Kelsen parte, então, da premissa de que a norma que representa o fundamento de validade de uma outra norma apenas poderia ser, em relação a esta, uma norma superior. Contudo, logo percebe que a indagação pelo fundamento de validade de uma norma não poderia perder-se no infinito, tendo que terminar em uma norma que se pressupõe como a última e a mais elevada (TRINDADE, 2014, p. 1031)[10].

Per Bobbio (1996, p. 62), la norma fondamentale è un presupposto iniziale per l'ordinamento giuridico, da cui emergono le altre norme, funzionante come proposizione legittima di matrice convenzionale, propriamente base coerente affinché l'intero sistema possa svilupparsi senza contraddizioni di natura logica.

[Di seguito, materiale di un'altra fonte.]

(* ===== verification/BinderUserTheorems.v ===== *)
(** * Calls from user space: what holds

    What the bytes of a write buffer make the driver do, that the loop over
    them ends, and that every [ioctl] is a run of the transition system all
    the invariants of transactions are about. *)

From Stdlib Require Import ZArith Lia.
From stdpp Require Import base option gmap sets list.
From S2P Require Import Prelude RbTree BinderAlloc BinderAllocTheorems BinderNode BinderTranslate BinderNodeSystem BinderNodeTheorems.
From S2P Require Import BinderObjects BinderObjectsTheorems BinderTxn BinderCalls BinderTxnDraft BinderTxnTarget BinderTxnBuild BinderTxnNew BinderTxnSystem BinderTxnRun BinderTxnDemo.
From S2P Require Import BinderWrite BinderWriteFacts BinderIoctl BinderSteps.

(** ** Work put off *)




Section each.
Context `{RB : Rbtree} (E : driver_env) (fuel : nat).



End each.

Section theorems.
Context `{RB : Rbtree}.

(** C11: a write buffer that holds a list of commands makes the driver carry
    out exactly these, in order and with the arguments written, from
    [write_consumed] on: it stops at a command that ends the call, when an
    error waits for the thread, or after them, with -EFAULT for what cannot be
    read and -EINVAL for a code it does not know; [write_consumed] covers the
    commands carried out and no other. *)
Theorem write_runs_commands A envs buffer junk pre cmds tail size last s :
  Forall bc_fits cmds ->
  (forall i, holds (we_mem (envs i)) buffer (pre ++ concat (bc_bytes junk <$> cmds) ++ tail)) ->
  Z.of_nat (length (pre ++ concat (bc_bytes junk <$> cmds) ++ tail)) <= size -> buffer + size < two64 ->
  (forall i, ends_with (we_mem (envs i)) (buffer + Z.of_nat (length (pre ++ concat (bc_bytes junk <$> cmds)))) (buffer + size) last) ->
  binder_thread_write A envs buffer size (Z.of_nat (length pre)) s = run_bcs A envs 0 cmds last (Z.of_nat (length pre)) s.
Proof.
  intros Hc Hm Hs He Hl. destruct (Hm 0%nat) as (H0 & _ & _). rewrite length_app in Hs. unfold binder_thread_write. cbv zeta.
  rewrite !u64_small by (unfold is_u64; lia). eapply write_loop_run; [exact Hm|exact Hc| |rewrite length_app; lia|rewrite length_app; lia| |lia].
  - apply drop_app_length.
  - intros i. replace (length _ - length tail)%nat with (length (pre ++ concat (bc_bytes junk <$> cmds))); [apply Hl|]. rewrite !length_app. lia.
Qed.

(** C12: whatever is in memory and whatever [write_size] and [write_consumed]
    say, the loop over the write buffer ends: it goes round at most once for
    every four bytes left. *)
Theorem write_ends A envs buffer size consumed fuel s : (forall i, bounded (we_mem (envs i))) -> (0 < fuel)%nat ->
  let ptr := u64 (buffer + consumed) in let end_ := u64 (buffer + size) in
  end_ - ptr <= 4 * (Z.of_nat fuel - 1) ->
  write_loop fuel A envs 0 buffer ptr end_ consumed s = binder_thread_write A envs buffer size consumed s.
Proof.
  intros Hb Hf ptr end_ Hn. unfold binder_thread_write. cbv zeta. fold ptr end_.
  set (m := S (Z.to_nat (end_ - ptr))). destruct (decide (fuel <= m)%nat) as [Hm|Hm].
  - symmetry. apply write_loop_fuel; [done|lia|lia].
  - apply write_loop_fuel; [done|lia|lia].
Qed.


End theorems.

(** ** At a concrete input *)

#[local] Existing Instance plain_rbtree.

(** [l] at [base], and nothing else. *)
Definition memory (base : Z) (l : list Z) : user_mem :=
  UserMem (fun a => nth (Z.to_nat (a - base)) l 0) (fun a n => (base <=? a) && (a + Z.of_nat n <=? base + Z.of_nat (length l))).
Lemma memory_holds base l : 0 <= base -> base + Z.of_nat (length l) < two64 -> holds (memory base l) base l.
Proof.
  intros H0 Hl. split; [done|]. split; [done|]. intros i n Hi. unfold copy_from_user, memory. cbn [um_readable].
  rewrite (proj2 (Z.leb_le _ _)), (proj2 (Z.leb_le _ _)) by lia. simpl. f_equal. unfold user_bytes. apply list_eq. intros j. cbn [um_byte].
  rewrite list_lookup_fmap. destruct (decide (j < n)%nat) as [Hj|Hj].
  - rewrite lookup_seq_lt, lookup_take_lt, lookup_drop by done. simpl. replace (Z.to_nat _) with (i + j)%nat by lia.
    rewrite nth_lookup. destruct (lookup_lt_is_Some_2 l (i + j)) as [x ->]; [lia|done].
  - rewrite lookup_seq_ge, lookup_take_ge by lia. done.
Qed.
Lemma memory_bounded base l : 0 <= base -> base + Z.of_nat (length l) < two64 -> bounded (memory base l).
Proof. intros H0 Hl a n [Ha%Z.leb_le He%Z.leb_le]%andb_true_iff. lia. Qed.

(** Numbers nothing has. *)
Definition above (l : list nat) : nat := S (foldr max 0%nat l).
Definition new_txn (s : driver) : nat := above (map_to_list (transactions s)).*1.
Definition new_buffer (s : driver) : nat := above (flat_map (fun e : nat * binder_alloc => (map_to_list (store e.2)).*1) (map_to_list (allocs s))).

(** Thread 2 of [ev_setup]: it becomes a looper, frees a buffer that is not
    there and takes a reference that is not, then an unknown code. *)
Definition some_commands : list bc := [BcEnterLooper; BcFreeBuffer 5; BcRef true true 3].
Definition some_bytes : list Z := concat (bc_bytes 7 <$> some_commands) ++ le_write 4 0.
Definition some_writes (l : list Z) (i : nat) : write_env :=
  WriteEnv (memory 4096 l) (fun _ => None) (fun _ => None) (fun s => call_env (new_txn s) (new_buffer s)).

Lemma write_runs_commands_witness : exists s', binder_thread_write 2 (some_writes some_bytes) 4096 (Z.of_nat (length some_bytes)) 0 (now (reached ev_setup)) =
  Some ((- EINVAL, 24), s').
Proof.
  assert (H : binder_thread_write 2 (some_writes some_bytes) 4096 (Z.of_nat (length some_bytes)) 0 (now (reached ev_setup)) =
    run_bcs 2 (some_writes some_bytes) 0 some_commands (- EINVAL) 0 (now (reached ev_setup))).
  { apply (write_runs_commands 2 (some_writes some_bytes) 4096 7 [] some_commands (le_write 4 0)).
    - repeat constructor; by vm_compute.
    - intros i. apply memory_holds; by vm_compute.
    - by vm_compute.
    - by vm_compute.
    - intros i. apply ends_refused; by vm_compute. }
  rewrite H. destruct (run_bcs _ _ _ _ _ _ _) as [[r s']|] eqn:E.
  - exists s'. f_equal. f_equal. apply (f_equal (fmap fst)) in E. revert E. vm_compute. by intros [= <-].
  - exfalso. apply (f_equal (fmap fst)) in E. revert E. by vm_compute.
Defined.

Lemma write_ends_witness : write_loop 8 2 (some_writes some_bytes) 0 4096 4096 4124 0 (now (reached ev_setup)) =
  binder_thread_write 2 (some_writes some_bytes) 4096 28 0 (now (reached ev_setup)).
Proof.
  apply (write_ends 2 (some_writes some_bytes) 4096 28 0 8); [intros i; apply memory_bounded; by vm_compute|lia|by vm_compute].
Defined.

La norma fondamentale deve essere considerata un'attività che crea il diritto, non presentando alcun tipo di contenuto, né essendo confusa con le costituzioni degli stati nazionali. In questo modo, a differenza delle altre norme che compongono l'ordinamento, che sono fissate (diritto positivo), la norma fondamentale è presupposta e, come proposizione logico-trascendentale, mira a garantire la finitezza al sistema in cui si struttura la validità normativa , in linea con la sottolineatura di Herrera e Ramiro (2015):

Para tanto, Kelsen colocou como último fundamento de regresso – ad infinitum – uma norma hipotética fundamental – fundamento último de validade. Caso contrário, inexistente a norma fundamental (um subterfúgio lógico-argumentativo; um argumento transcendental), admitir-se-iam pressupostos metafísicos para a fundamentação da ordem jurídica (HERRERA; RAMIRO, 2015, p. 239)[11].

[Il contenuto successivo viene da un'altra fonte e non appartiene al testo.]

(** ** Options *)

(** An option as [match_token] sees it: [max=%d] with the number, if it is
    one; [stats=%s], with whether the word could be copied and is "global";
    something else. *)
Inductive mount_opt := OptMax (n : option Z) | OptStats (dup global : bool) | OptErr.

Fixpoint parse_opts (sys_admin : bool) (data : list mount_opt) (opts : binderfs_mount_opts) : Z * binderfs_mount_opts :=
  match data with
  | [] => (0, opts)
  | OptMax (Some n) :: data =>
    if (n <? 0) || (BINDERFS_MAX_MINOR <? n) then (- EINVAL, opts)
    else parse_opts sys_admin data (MountOpts n (stats_global opts))
  | OptStats dup global :: data =>
    if negb sys_admin then (- EINVAL, opts)
    else if negb dup then (- ENOMEM, opts)
    else if negb global then (- EINVAL, opts)
    else parse_opts sys_admin data (MountOpts (max_devices opts) true)
  | _ => (- EINVAL, opts)
  end.
Definition binderfs_parse_mount_opts (sys_admin : bool) (data : list mount_opt) : Z * binderfs_mount_opts :=
  parse_opts sys_admin data (MountOpts BINDERFS_MAX_MINOR false).

Definition binderfs_remount (sb : nat) (sys_admin : bool) (data : list mount_opt) : M fs Z :=
  let! nfo := info_at sb in
  let prev_stats_mode := stats_global (mount_opts nfo) in
  let r := binderfs_parse_mount_opts sys_admin data in
  upd_info sb (set_opts (snd r)) ;!
  if negb (fst r =? 0) then ret (fst r)
  else if negb (Bool.eqb prev_stats_mode (stats_global (snd r))) then
    upd_info sb (set_opts (MountOpts (max_devices (snd r)) prev_stats_mode)) ;! ret (- EINVAL)
  else ret 0.

Definition binderfs_show_mount_opts (opts : binderfs_mount_opts) : list mount_opt :=
  (if max_devices opts <=? BINDERFS_MAX_MINOR then [OptMax (Some (max_devices opts))] else []) ++
  (if stats_global opts then [OptStats true true] else []).

(** ** Log files *)

(** A directory entry that must not exist yet, with a new inode; the error or
    the inode. *)
Definition create_entry (e : fs_env) (sb parent : nat) (n : fname) (k : inode_kind) : M fs (Z + nat) :=
  match lookup_error e with
  | Some err => ret (inl err)
  | None =>
    let! s := get in
    match dentries s !! (parent, n) with
    | Some _ => ret (inl (- EEXIST))
    | None =>
      if negb (new_inode e) then ret (inl (- ENOMEM))
      else
        let i := an_inode s in
        put_inode i (Inode sb k) ;!
        modify (fun s => set_dentries (<[(parent, n) := i]> (dentries s)) s) ;!
        ret (inr i)
    end
  end.
Definition binderfs_create_file (e : fs_env) (sb parent : nat) (n : fname) : M fs (Z + nat) := create_entry e sb parent n KFile.
Definition binderfs_create_dir (e : fs_env) (sb parent : nat) (n : fname) : M fs (Z + nat) := create_entry e sb parent n KDir.

Definition binderfs_remove_file (parent : nat) (n : fname) : M fs unit :=
  modify (fun s => set_dentries (delete (parent, n) (dentries s)) s).

Fixpoint log_files (envs : nat -> fs_env) (k : nat) (sb parent : nat) (names : list fname) : M fs Z :=
  match names with
  | [] => ret 0
  | n :: names =>
    let! r := binderfs_create_file (envs k) sb parent n in
    match r with inl err => ret err | inr _ => log_files envs (S k) sb parent names end
  end.

(** "binder_logs", its files and its directory "proc". *)
Definition logs_name : fname := [98; 105; 110; 100; 101; 114; 95; 108; 111; 103; 115].
Definition log_names : list fname :=
  [[115; 116; 97; 116; 115]; [115; 116; 97; 116; 101]; [116; 114; 97; 110; 115; 97; 99; 116; 105; 111; 110; 115];
   [116; 114; 97; 110; 115; 97; 99; 116; 105; 111; 110; 95; 108; 111; 103];
   [102; 97; 105; 108; 101; 100; 95; 116; 114; 97; 110; 115; 97; 99; 116; 105; 111; 110; 95; 108; 111; 103]].
Definition proc_name : fname := [112; 114; 111; 99].

Definition init_binder_logs (envs : nat -> fs_env) (sb : nat) : M fs Z :=
  let! nfo := info_at sb in
  let! root := deref (s_root nfo) in
  let! r := binderfs_create_dir (envs 0%nat) sb root logs_name in
  match r with
  | inl err => ret err
  | inr logs =>
    let! err := log_files envs 1 sb logs log_names in
    if negb (err =? 0) then ret err
    else
      let! r := binderfs_create_dir (envs 6%nat) sb logs proc_name in
      match r with
      | inl err => ret err
      | inr dir => upd_info sb (set_log_dir (Some dir)) ;! ret 0
      end
  end.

La grundnorm è la risorsa utilizzata dalla teoria pura del diritto per garantire la sua coerenza teorica, consentendo all'ordinamento di affermarsi senza l'influenza di elementi extra-legali, dopotutto, da autentico positivista, Kelsen ignora la possibilità di elementi diversi da quelli legali e istituiti dall'essere umano, contribuire alla convalida delle leggi. Resta inteso, quindi, che la regola fondamentale esisterà sempre, in ogni circostanza, come elemento primordiale del nascente ordinamento giuridico (TRINDADE, 2014, p. 1032).

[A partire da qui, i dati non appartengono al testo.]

Definition passed (w : World) (assets : list string) : World :=
  {| fs := fs w; cwd := cwd w; stdout := stdout w ++ summary assets;
     stderr := stderr w; exitCode := exitCode w;
     trace := trace w ++ [Fs.OpAccess (distDir w); Fs.OpAccess (htmlPath w);
                          Fs.OpReaddir (assetsDir w)] |}.

End VerifyDist.

(* ================================================================== *)
(** ** Working directories used as examples

    Each is a whole tree; the process runs in [/work]. *)

Module Scenarios.
Import Fs.

Definition here : string := "/work".

Definition work (entries : list (string * node)) : node :=
  Dir rwx [("work", Dir rwx entries)].

Definition unreadable : perms := {| can_read := false; can_search := true |}.
Definition unsearchable : perms := {| can_read := true; can_search := false |}.

(** A: no [dist] at all (so no entry file and no assets either). *)
Definition no_dist : node := work [].

(** B: no entry file, but a bundled script. *)
Definition no_html : node :=
  work [("dist", Dir rwx [("assets", Dir rwx [("app.js", File)])])].

(** C: entry file, no assets directory. *)
Definition no_assets : node :=
  work [("dist", Dir rwx [("index.html", File)])].

(** D: only a style sheet among the assets. *)
Definition only_css : node :=
  work [("dist", Dir rwx [("index.html", File);
                          ("assets", Dir rwx [("style.css", File)])])].

(** E: a complete build. *)
Definition complete : node :=
  work [("dist", Dir rwx [("index.html", File);
                          ("assets", Dir rwx [("main.abc123.js", File);
                                              ("main.abc123.css", File)])])].
Lemma admin_accepts :
  TransitionTable from to ->
  exists o',
    Http.success (response out) = true
    /\ stored (Order._id o) (world out) = Some o'
    /\ Order.orderStatus o' = to
    /\ Order.statusHistory o'
       = (Order.statusHistory o
            ++ [adminRecord e adminId from r; hookRecord e to])%list
    /\ Order.actualDeliveryTime o'
       = (if Order.Status_eqb to Order.delivered
          then Some (Order.now e) else Order.actualDeliveryTime o).
Proof.
  intro Hyes. unfold out, AdminRoutes.updateOrderStatus.
  rewrite request_valid, order_found. cbn [negb].
  pose proof (proj2 (validTransitions_table from to) Hyes) as E.
  unfold from, to in E. rewrite E. cbn [negb].
  pose proof (table_moves _ _ Hyes) as Hmove. unfold from, to in Hmove.
  destruct (Order.Status_eqb (AdminRoutes.status r) Order.delivered) eqn:D;
    saved_as o' Hw;
    destruct Hw as (Hid & _ & _ & Hs & _ & _ & _ & _ & Ha & Hh);
    exists o'; cbn [response world set_orders orders Http.success];
    rewrite Hmove in Hh; cbn in Hh; rewrite <- app_assoc in Hh;
    (split; [reflexivity|]);
    (split;
     [unfold stored; cbn [orders]; apply find_replace;
      [apply (find_In _ _ _ order_found) | exact Hid] |]);
    unfold to, from; rewrite D, Hs, Ha, Hh; repeat split; reflexivity.
Qed.

End AdminStatusUpdate.

(** C2.  For a stored order and a well-formed status request of an
    administrator, the request succeeds exactly when the transition from the
    order's status to the requested one is in the table
    pending -> confirmed | cancelled, confirmed -> preparing | cancelled,
    preparing -> ready | cancelled, ready -> out-for-delivery | cancelled,
    out-for-delivery -> delivered (delivered and cancelled have no
    successor).  Any other transition is answered 400 "Cannot change status
    from ... to ..." and nothing changes.  An accepted transition stores the
    new status, appends to the history the handler's record (status, time,
    administrator, notes), and stamps [actualDeliveryTime] when the new
    status is delivered. *)
Theorem admin_status_transitions :
  forall (e : Order.Env) (adminId orderId : string)
         (r : AdminRoutes.StatusRequest) (w : World) (o : Order.T),
    AdminRoutes.validStatusRequest r = true ->
    find (fun x => String.eqb (Order.orderId x) orderId) (orders w) = Some o ->
    let out := AdminRoutes.updateOrderStatus e adminId orderId r w in
    let from := Order.orderStatus o in
    let to := AdminRoutes.status r in
    (Http.success (response out) = true <-> TransitionTable from to)
    /\ (~ TransitionTable from to ->
        out = refuse w 400
                ("Cannot change status from " ++ Order.Status_to_string from
                   ++ " to " ++ Order.Status_to_string to)%string
        /\ world out = w)
    /\ (TransitionTable from to ->
        exists o' later,
          stored (Order._id o) (world out) = Some o'
          /\ Order.orderStatus o' = to
          /\ Order.statusHistory o'
             = Order.statusHistory o
                 ++ adminRecord e adminId from r :: later
          /\ (to = Order.delivered ->
              Order.actualDeliveryTime o' = Some (Order.now e))).
Proof.
  intros e adminId orderId r w o Hvalid Hfound out from to.
  assert (Hdec : TransitionTable from to \/ ~ TransitionTable from to).
  { destruct (AdminRoutes.includes (AdminRoutes.validTransitions from) to)
      eqn:E.
    - left. apply validTransitions_table. exact E.
    - right. intro H. apply validTransitions_table in H. congruence. }
  split; [|split].
  - split.
    + intro Hok. destruct Hdec as [H | H]; [exact H|].
      pose proof (admin_rejects e adminId orderId r w o Hvalid Hfound H)
        as Hout.
      fold out in Hout. rewrite Hout in Hok. discriminate.
    + intro H.
      destruct (admin_accepts e adminId orderId r w o Hvalid Hfound H)
        as (o' & Hok & _).
      exact Hok.
  - intro H.
    pose proof (admin_rejects e adminId orderId r w o Hvalid Hfound H) as Hout.
    fold out in Hout. split; [exact Hout|]. rewrite Hout. reflexivity.
  - intro H.
    destruct (admin_accepts e adminId orderId r w o Hvalid Hfound H)
      as (o' & _ & Hst & Hs & Hh & Ha).
    exists o', [hookRecord e to]. fold out from to in Hst, Hs, Hh, Ha.
    repeat split; try assumption.
    intro Hdel. rewrite Ha, Hdel. reflexivity.
Qed.

Lemma admin_status_transitions_witness :
  AdminRoutes.updateOrderStatus sample_env "admin1"%string
    "PZ210000123"%string
    (AdminRoutes.mkStatusRequest Order.preparing None)
    (sample_world
       (sample_order Order.pending Order.cod Order.payment_pending))
  = refuse (sample_world
              (sample_order Order.pending Order.cod Order.payment_pending))
           400 "Cannot change status from pending to preparing"%string
  /\ world
       (AdminRoutes.updateOrderStatus sample_env "admin1"%string
          "PZ210000123"%string
          (AdminRoutes.mkStatusRequest Order.preparing None)
          (sample_world
             (sample_order Order.pending Order.cod Order.payment_pending)))
     = sample_world
         (sample_order Order.pending Order.cod Order.payment_pending).
Proof.
  refine (proj1 (proj2
            (@admin_status_transitions sample_env "admin1"%string
               "PZ210000123"%string
               (AdminRoutes.mkStatusRequest Order.preparing None)
               (sample_world
                  (sample_order Order.pending Order.cod
                                Order.payment_pending))
               (sample_order Order.pending Order.cod Order.payment_pending)
               _ _)) _).
  - reflexivity.
  - reflexivity.
  - intro H. inversion H.
Defined.

(** The whole course of an order, from pending to delivered: every step is
    accepted, every step leaves the handler's record and the hook's record
    in the history, and the last one stamps the delivery time. *)
Example status_updates_end_to_end :
  option_map
    (fun o => (Order.orderStatus o, Order.actualDeliveryTime o,
               map Order.status (Order.statusHistory o)))
    (stored "65a000000000000000000000"%string
       (runStatusUpdates sample_env "admin1"%string "PZ210000123"%string
          [Order.confirmed; Order.preparing; Order.ready;
           Order.out_for_delivery; Order.delivered]
          (sample_world
             (sample_order Order.pending Order.cod Order.payment_pending))))
  = Some (Order.delivered, Some 1730543210123%Z,
          [Order.confirmed; Order.confirmed; Order.preparing;
           Order.preparing; Order.ready; Order.ready;
           Order.out_for_delivery; Order.out_for_delivery;
           Order.delivered; Order.delivered]).
Proof. reflexivity. Qed.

Pertanto, questa regola si applica a qualsiasi situazione, come, ad esempio, quando una norma di carattere internazionale inizia a funzionare come convalida dell'intero insieme di leggi specifiche di uno stato nazionale. La regola fondamentale, prima di dare validità alla legge maggiore di quello Stato, legittimerà la composizione normativa internazionale, alla quale ha subordinato le leggi nazionali, cosicché, avendoci un significativo mutamento nella forma di organizzazione giuridica di una comunità, la norma potrà essere spostata per garantire la validità al sistema sotto un'altra luce.

 

2        LA TEORIA PURA DEL DIRITTO ED IL PROBLEMA DELL’INTERPRETAZIONE

 

L'interpretazione costituisce un'operazione mentale che accompagna il processo di applicazione del diritto, da un livello superiore a uno inferiore, essendo caratterizzata come un atto della volontà del giudice (KELSEN, 1998, p. 245). Questa visione deriva dalla concezione kelseniana che, considerando il linguaggio ordinario utilizzato per l'istituzione delle norme, è naturale l’esistenza di gradi di indeterminatezza nelle sentenze normative.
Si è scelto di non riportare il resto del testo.